(** C1: in the batch the cleaner returns, the row of two positive prices
    carries exactly their quotient as exchange rate, and its flag is set
    iff that rate is below 400 or above 600. *)
Theorem exchange_rate_exact (y : Z) (df df' : DataFrame) (cs us : list float)
    (i : nat) (c u : float) :
  clean_data y df = Ok df' →
  columns df !! "price_colones" = Some (NumCol cs) →
  columns df !! "price_usd" = Some (NumCol us) →
  cs !! i = Some c → us !! i = Some u →
  (0 <? c)%float = true → (0 <? u)%float = true →
  ∃ flag,
    cell_at df' "price_flag" i = Some (CBool flag)
    ∧ (flag = true ↔ ((c / u <? 400)%float = true ∨ (600 <? c / u)%float = true))
    ∧ ∃ rates, columns df' !! "exchange_rate" = Some (NumCol rates)
               ∧ rates !! i = Some (c / u)%float.
Proof.
  intros H Hc Hu Hi Hj _ _. destruct (clean_data_chain _ _ _ H) as
    [d1 d2 d3 d4 d5 d6 d7 d8 d9 d10 R1 R2 R3 R4 R5 R6 R7 R8 R9 R10 R11].
  assert (Hc8 : columns d8 !! "price_colones" = Some (NumCol cs)).
  { carry R8. carry R7. carry R6. carry R5. carry R4. carry R3. carry R2. carry R1. done. }
  assert (Hu8 : columns d8 !! "price_usd" = Some (NumCol us)).
  { carry R8. carry R7. carry R6. carry R5. carry R4. carry R3. carry R2. carry R1. done. }
  rewrite (validate_prices_run _ _ _ Hc8 Hu8) in R9. injection R9 as <-.
  pose proof (lookup_rates _ _ _ _ _ Hi Hj) as Hr.
  exists (suspicious (c / u)). split; [|split].
  - unfold cell_at. carry R11. carry R10. rewrite lookup_set_column_eq.
    simpl. now rewrite !lookup_map, Hr.
  - unfold suspicious. rewrite orb_true_iff. reflexivity.
  - eexists. split; [|exact Hr]. carry R11. carry R10.
    rewrite lookup_set_column_ne by done. apply lookup_set_column_eq.
Qed.
End Prices.

Lemma exchange_rate_exact_witness :
  ∃ df', DataCleaner.clean_data 2025 negative_mileage_batch = Ok df'
    ∧ ∃ flag,
        cell_at df' "price_flag" 0 = Some (CBool flag)
        ∧ (flag = true ↔ ((10000000 / 20000 <? 400)%float = true
                          ∨ (600 <? 10000000 / 20000)%float = true))
        ∧ ∃ rates, columns df' !! "exchange_rate" = Some (NumCol rates)
                   ∧ rates !! 0 = Some (10000000 / 20000)%float.
Proof.
  eexists. split; [vm_compute; reflexivity|].
  apply (exchange_rate_exact 2025 negative_mileage_batch _
           [10000000%float] [20000%float] 0 10000000%float 20000%float);
    vm_compute; reflexivity.
Defined.

(** * Brands and the luxury flag *)

Section Brands.
Import Series DataCleaner.
(** * GimpGradientMaker: [app.py] embedded in Rocq

    The program turns a CSS [linear-gradient(...)] declaration into the text
    of a GIMP gradient ([.ggr]) file.  This development embeds the functions
    of [app.py] as Rocq functions and proves the properties its
    specification states about them.

    Conventions of the embedding:
    - a Python [str] is a [string]; its characters are code points below 256
      (the Latin-1 range), which covers every ASCII input; where a token
      of any characters matters, a [str] is the list of its code points
      ([Uni]);
    - a Python [int] is a [Z];
    - a Python [float] is a primitive binary64 [float]; arithmetic on it is
      the IEEE 754 arithmetic of [PrimFloat] and [SpecFloat], and its text
      is the shortest decimal that reads back as the same float;
    - a raised exception is the [Raise] case of [result];
    - the file system and the standard output are a [world] threaded through
      [main]; whether opening the file, writing it and printing succeed is
      for the [environ] to say, call by call.

    The file has the built-ins of Python that the program calls ([Py]), the
    pattern of [re.match] ([Re]), the functions of [app.py] under their own
    names, the notions the specification speaks of, and then the
    properties: [hex_to_rgb], the division of the positions, the segments,
    the serialised text, the pattern, the parser and [main]. *)

From Stdlib Require Import ZArith Lia Bool Ascii String List Floats.
From Stdlib Require Import DecimalString DecimalPos DecimalZ.
From stdpp Require Import base option list strings gmap.


(** ** Exceptions and results *)

Inductive exn : Type :=
| ValueError (msg : string)      (* [raise ValueError(msg)] in app.py *)
| InvalidLiteral (lit : string)  (* the [ValueError] of [int(lit, 16)] *)
| InvalidLiteralOf (lit : list N) (* the same, the literal by code points *)
| ZeroDivisionError
| OverflowError
| IndexError
| OSError (path : string).

Inductive result (A : Type) : Type :=
| Ok (a : A)
| Raise (e : exn).
Arguments Ok {A} a.
Arguments Raise {A} e.

#[global] Instance result_ret : MRet result := fun _ a => Ok a.
#[global] Instance result_bind : MBind result := fun _ _ f m =>
  match m with
  | Ok a => f a
  | Raise e => Raise e
  end.

Definition is_ok {A} (r : result A) : bool :=
  match r with Ok _ => true | Raise _ => false end.

(** ** The Python built-ins the program calls *)

Module Py.

(** *** Characters *)

Definition code (c : ascii) : N := N_of_ascii c.

(** [str.isspace] on one character; it is the class [str.strip()] removes
    and the class [\s] of [re]. *)
Definition is_space (c : ascii) : bool :=
  let n := code c in
  ((9 <=? n) && (n <=? 13) || (28 <=? n) && (n <=? 32)
   || (n =? 133) || (n =? 160))%N.

(** The narrower class [int()] skips around a literal. *)
Definition is_int_space (c : ascii) : bool :=
  let n := code c in
  ((9 <=? n) && (n <=? 13) || (n =? 32) || (n =? 133) || (n =? 160))%N.

(** The value of a base-16 digit. *)
Definition hex_val (c : ascii) : option Z :=
  let n := code c in
  if ((48 <=? n) && (n <=? 57))%N then Some (Z.of_N n - 48)%Z
  else if ((97 <=? n) && (n <=? 102))%N then Some (Z.of_N n - 87)%Z
  else if ((65 <=? n) && (n <=? 70))%N then Some (Z.of_N n - 55)%Z
  else None.

Definition is_hex_digit (c : ascii) : bool :=
  match hex_val c with Some _ => true | None => false end.

(** *** Strings *)

Fixpoint all (p : ascii -> bool) (s : string) : bool :=
  match s with
  | EmptyString => true
  | String c s' => p c && all p s'
  end.

Fixpoint drop (n : nat) (s : string) : string :=
  match n, s with
  | O, _ => s
  | S n', String _ s' => drop n' s'
  | S _, EmptyString => EmptyString
  end.

Fixpoint take (n : nat) (s : string) : string :=
  match n, s with
  | O, _ => EmptyString
  | S n', String c s' => String c (take n' s')
  | S _, EmptyString => EmptyString
  end.

(** [s[i:j]] for [0 <= i <= j]: out-of-range bounds are clamped. *)
Definition slice (s : string) (i j : nat) : string := take (j - i) (drop i s).

(** [s.lstrip(chars)] for a one-character [chars], and the general form on
    a class of characters. *)
Fixpoint lstrip_class (p : ascii -> bool) (s : string) : string :=
  match s with
  | EmptyString => EmptyString
  | String c s' => if p c then lstrip_class p s' else s
  end.

Definition lstrip_char (ch : ascii) (s : string) : string :=
  lstrip_class (Ascii.eqb ch) s.

Fixpoint rstrip_class (p : ascii -> bool) (s : string) : string :=
  match s with
  | EmptyString => EmptyString
  | String c s' =>
      match rstrip_class p s' with
      | EmptyString => if p c then EmptyString else String c EmptyString
      | r => String c r
      end
  end.

(** [s.strip()] *)
Definition strip (s : string) : string :=
  rstrip_class is_space (lstrip_class is_space s).

(** [s.split(sep)] for a one-character separator: never the empty list. *)
Fixpoint split (sep : ascii) (s : string) : list string :=
  match s with
  | EmptyString => [EmptyString]
  | String c s' =>
      if Ascii.eqb c sep then EmptyString :: split sep s'
      else match split sep s' with
           | piece :: pieces => String c piece :: pieces
           | [] => [String c EmptyString]
           end
  end.

(** [sep.join(pieces)] *)
Fixpoint join (sep : string) (pieces : list string) : string :=
  match pieces with
  | [] => EmptyString
  | [piece] => piece
  | piece :: rest => piece +:+ sep +:+ join sep rest
  end.

Fixpoint startswith (p s : string) : bool :=
  match p, s with
  | EmptyString, _ => true
  | String a p', String b s' => Ascii.eqb a b && startswith p' s'
  | String _ _, EmptyString => false
  end.

(** [needle in hay] *)
Fixpoint contains (needle hay : string) : bool :=
  startswith needle hay
  || match hay with
     | EmptyString => false
     | String _ hay' => contains needle hay'
     end.

(** [lst[i]] with Python's negative indices. *)
Definition getitem {A} (l : list A) (i : Z) : result A :=
  let n := Z.of_nat (length l) in
  let j := if (i <? 0)%Z then (n + i)%Z else i in
  if (j <? 0)%Z then Raise IndexError
  else match l !! Z.to_nat j with
       | Some x => Ok x
       | None => Raise IndexError
       end.

(** [range(n)] *)
Definition range (n : Z) : list Z := map Z.of_nat (seq 0 (Z.to_nat n)).

(** *** [int(lit, 16)]

    Optional surrounding whitespace, an optional sign, an optional [0x]
    prefix, then hexadecimal digits that single underscores may
    separate.  This is [int] on a literal of Latin-1 characters, where the
    only digits are those of ASCII; [Uni.int16] below is [int] on a literal
    of any characters, and the two agree on the Latin-1 literals of at most
    two characters, the ones [hex_to_rgb] makes ([int16_latin1]). *)

Definition hex_head (s : string) : option (Z * string) :=
  match s with
  | String c s' =>
      match hex_val c with
      | Some d => Some (d, s')
      | None => None
      end
  | EmptyString => None
  end.

(** The rest of a literal, after a digit was read. *)
Fixpoint int_digits (acc : Z) (s : string) : option Z :=
  match s with
  | EmptyString => Some acc
  | String c s' =>
      match hex_val c with
      | Some d => int_digits (16 * acc + d)%Z s'
      | None =>
          if Ascii.eqb c "_" then
            match s' with
            | String c' s'' =>
                match hex_val c' with
                | Some d => int_digits (16 * acc + d)%Z s''
                | None => None
                end
            | EmptyString => None
            end
          else if all is_int_space s then Some acc
          else None
      end
  end.

Definition int_body (s : string) : option Z :=
  match hex_head s with
  | Some (d, s') => int_digits d s'
  | None => None
  end.

Definition skip_prefix (s : string) : string :=
  match s with
  | String z (String x s') =>
      if Ascii.eqb z "0" && (Ascii.eqb x "x" || Ascii.eqb x "X") then
        match s' with
        | String u s'' => if Ascii.eqb u "_" then s'' else s'
        | EmptyString => s'
        end
      else s
  | _ => s
  end.

Definition int_signed (s : string) : option Z :=
  match s with
  | String c s' =>
      if Ascii.eqb c "+" then int_body (skip_prefix s')
      else if Ascii.eqb c "-" then Z.opp <$> int_body (skip_prefix s')
      else int_body (skip_prefix s)
  | EmptyString => None
  end.

Definition int16 (lit : string) : result Z :=
  match int_signed (lstrip_class is_int_space lit) with
  | Some z => Ok z
  | None => Raise (InvalidLiteral lit)
  end.

(** *** Floats *)

(** [float(z)], correctly rounded. *)
Definition float_of_int (z : Z) : float :=
  SF2Prim (binary_normalize prec emax z 0 false).

(** [n / d] on an [int] and a non-zero [float]. *)
Definition int_div_float (n : Z) (d : float) : float :=
  (float_of_int n / d)%float.
(** C6 on the three shapes of a well-formed reply: fenced with a language
    tag and run twice from different personas, then fenced without a tag,
    then bare. *)
Lemma query_extraction_is_deterministic_witness :
  exists queries,
    snd (generate_search_queries (H := Demo.env Demo.nominal)
           Demo.llm0 "P" (PStr "Q") "market_analyst" (Demo.sys0 Demo.nominal))
    = Ok queries
    /\ snd (generate_search_queries (H := Demo.env Demo.nominal)
              Demo.llm0 "R" (PStr "Q2") "technical_analyst" (Demo.sys0 Demo.nominal))
       = Ok queries
    /\ parse_queries (H := Demo.env Demo.nominal) (Demo.fenced_plain Demo.two_queries)
       = Ok queries
    /\ parse_queries (H := Demo.env Demo.nominal) Demo.two_queries = Ok queries.
Proof.
  destruct (query_extraction_is_deterministic (H := Demo.env Demo.nominal)
              Demo.llm0 Demo.llm0 "P" "R" (PStr "Q") (PStr "Q2")
              "market_analyst" "technical_analyst"
              (Demo.sys0 Demo.nominal) (Demo.sys0 Demo.nominal) tt tt
              (Demo.fenced_json Demo.two_queries) eq_refl eq_refl)
    as (queries & H1 & H2 & Hv).
  exists queries. split; [exact H1|]. split; [exact H2|].
  rewrite (Hv Demo.two_queries
             [("queries", PList [PStr "vietnam bank stocks 2024"; PStr "VN-Index outlook"])]
             (PList [PStr "vietnam bank stocks 2024"; PStr "VN-Index outlook"]));
    try by_vm.
  split; by_vm.
Defined.

(** ** Appending strings *)

Lemma append_assoc (a b c : string) : (a +:+ b) +:+ c = a +:+ (b +:+ c).
Proof.
  induction a as [|x a IH]; [done|].
  change (String x a +:+ b) with (String x (a +:+ b)).
  change (String x (a +:+ b) +:+ c) with (String x ((a +:+ b) +:+ c)).
  change (String x a +:+ (b +:+ c)) with (String x (a +:+ (b +:+ c))).
  by rewrite IH.
Qed.

Lemma append_nil_r (a : string) : a +:+ EmptyString = a.
Proof.
  induction a as [|x a IH]; [done|].
  change (String x a +:+ EmptyString) with (String x (a +:+ EmptyString)).
  by rewrite IH.
Qed.

(** ** The final synthesis *)

Section Synthesis.
Context `{Env}.

Lemma get_model_keeps_state (s : Sys) : (get_model s).1 = s.
Proof.
  unfold get_model. destruct (os_getenv _ _) as [k|]; [|done].
  by destruct (bool_decide _).
Qed.
(** What [loadTile] sends when it reaches the service call: the request
    is built from the first tile with the index, it carries that tile's
    aggregate type (COUNT stays COUNT), filter condition and field, and
    the grandchild identifiers exactly in grandchild mode, [null]
    otherwise. *)
Lemma loadTile_request_passthrough this idx env this' env' :
  loadTile_begin this idx env = Awaiting this' env' ->
  exists currentTile req,
    findTile this idx = Some currentTile /\
    requests env' = (requests env ++ [req])%list /\
    Request.aggregateType req = currentAggregateType currentTile /\
    (aggregateType currentTile = currentAggregateType currentTile ->
     Request.aggregateType req = aggregateType currentTile) /\
    (aggregateType currentTile = JString "COUNT" ->
     Request.aggregateType req = JString "COUNT") /\
    Request.filterCondition req = filterCondition currentTile /\
    Request.aggregateFieldApiName req = aggregateFieldApiName currentTile /\
    Request.parentId req = recordId this /\
    Request.childObjectApiName req = childObjectApiName this /\
    Request.relationshipFieldApiName req = relationshipFieldApiName this /\
    (isGrandchildMode this = true ->
     Request.grandchildObjectApiName req = grandchildObjectApiName this /\
     Request.grandchildRelationshipFieldApiName req =
       grandchildRelationshipFieldApiName this) /\
    (isGrandchildMode this = false ->
     Request.grandchildObjectApiName req = JNull /\
     Request.grandchildRelationshipFieldApiName req = JNull).
Proof.
  unfold loadTile_begin.
  destruct (truthy (globalConfigError this)); [discriminate|].
  destruct (findTile this idx) as [cur|] eqn:Hfind; [|discriminate].
  destruct (negb (truthy (aggregateFieldApiName cur))); [discriminate|].
  destruct (clearTileTimeout this idx env) as [this1 env1] eqn:Hclear.
  destruct (setTimeout env1) as [id env2] eqn:Htimer.
  assert (Htiles1 : tiles this1 = tiles this).
  { pose proof (tiles_clearTileTimeout this idx env) as H. now rewrite Hclear in H. }
  assert (Hreq1 : requests env1 = requests env).
  { pose proof (requests_clearTileTimeout this idx env) as H. now rewrite Hclear in H. }
  assert (Hreq2 : requests env2 = requests env1).
  { unfold setTimeout in Htimer. injection Htimer as _ <-. reflexivity. }
  assert (Hcfg : recordId this1 = recordId this /\
                 childObjectApiName this1 = childObjectApiName this /\
                 relationshipFieldApiName this1 = relationshipFieldApiName this /\
                 grandchildObjectApiName this1 = grandchildObjectApiName this /\
                 grandchildRelationshipFieldApiName this1 =
                   grandchildRelationshipFieldApiName this).
  { unfold clearTileTimeout in Hclear.
    destruct (_tileTimeouts this !! timeoutKey idx);
      injection Hclear as <- _; repeat split. }
  destruct Hcfg as (Hc1 & Hc2 & Hc3 & Hc4 & Hc5).
  match goal with
  | |- context [findTile ?g idx] => set (this3 := g)
  end.
  set (tileAfterReset :=
         recomputeTileDerivedFields this1 (withClearedResult cur true JNull)).
  assert (Hfind3 : findTile this3 idx = Some tileAfterReset).
  { unfold findTile, this3, updateTile. cbn [tiles set_tileTimeouts set_tiles].
    rewrite find_update by reflexivity.
    rewrite Htiles1. unfold findTile in Hfind. now rewrite Hfind. }
  rewrite Hfind3. intros [= <- <-].
  exists cur, (rollupRequest this3 tileAfterReset).
  split; [reflexivity|].
  split; [cbn [getRollup requests]; now rewrite Hreq2, Hreq1|].
  assert (Hagg : Request.aggregateType (rollupRequest this3 tileAfterReset) =
                 currentAggregateType cur).
  { unfold tileAfterReset.
    cbn [rollupRequest Request.aggregateType recomputeTileDerivedFields
         aggregateType initialAggregationType].
    change (currentAggregateType (withClearedResult cur true JNull))
      with (currentAggregateType cur).
    rewrite (js_or_truthy (currentAggregateType cur)) by apply currentAggregateType_truthy.
    rewrite (js_or_truthy (currentAggregateType cur)) by apply currentAggregateType_truthy.
    reflexivity. }
  split; [exact Hagg|].
  split; [intros Hcanon; now rewrite Hagg|].
  split; [intros Hcount; rewrite Hagg; unfold currentAggregateType;
          rewrite Hcount; reflexivity|].
  assert (Hmode : isGrandchildMode this3 = isGrandchildMode this).
  { unfold isGrandchildMode, this3.
    cbn [set_tileTimeouts updateTile set_tiles grandchildObjectApiName
         grandchildRelationshipFieldApiName].
    now rewrite Hc4, Hc5. }
  cbn [rollupRequest Request.filterCondition Request.aggregateFieldApiName
       Request.parentId Request.childObjectApiName
       Request.relationshipFieldApiName Request.grandchildObjectApiName
       Request.grandchildRelationshipFieldApiName].
  rewrite Hmode.
  unfold this3, tileAfterReset.
  cbn [set_tileTimeouts updateTile set_tiles recordId childObjectApiName
       relationshipFieldApiName grandchildObjectApiName
       grandchildRelationshipFieldApiName
       recomputeTileDerivedFields withClearedResult withLoadState
       filterCondition aggregateFieldApiName].
  rewrite Hc1, Hc2, Hc3, Hc4, Hc5.
  do 5 (split; [reflexivity|]).
  split; intros Hm; rewrite Hm; split; reflexivity.
Qed.

(** The sample grid loads tile 2, a COUNT tile with a filter. *)
Example loadTile_request_sample :
  exists this' env',
    loadTile_begin sampleGrid (of_Z 2) emptyEnv = Awaiting this' env' /\
    requests env' =
      [ Request.mk (JString "001A") (JString "Project__c") (JString "Account__c")
          (JString "Id") (JString "COUNT") (JString "Status__c = 'Open'")
          JNull JNull ].
Proof. eexists _, _. split; reflexivity. Qed.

* * * * * * *

WHAT THE TASK REQUIRES: The answer must consist of each line from the entries that contains the string "withClearedResult".

RESULT OF THIS EXERCISE:
         recomputeTileDerivedFields this1 (withClearedResult cur true JNull)).
    change (currentAggregateType (withClearedResult cur true JNull))
       recomputeTileDerivedFields withClearedResult withLoadState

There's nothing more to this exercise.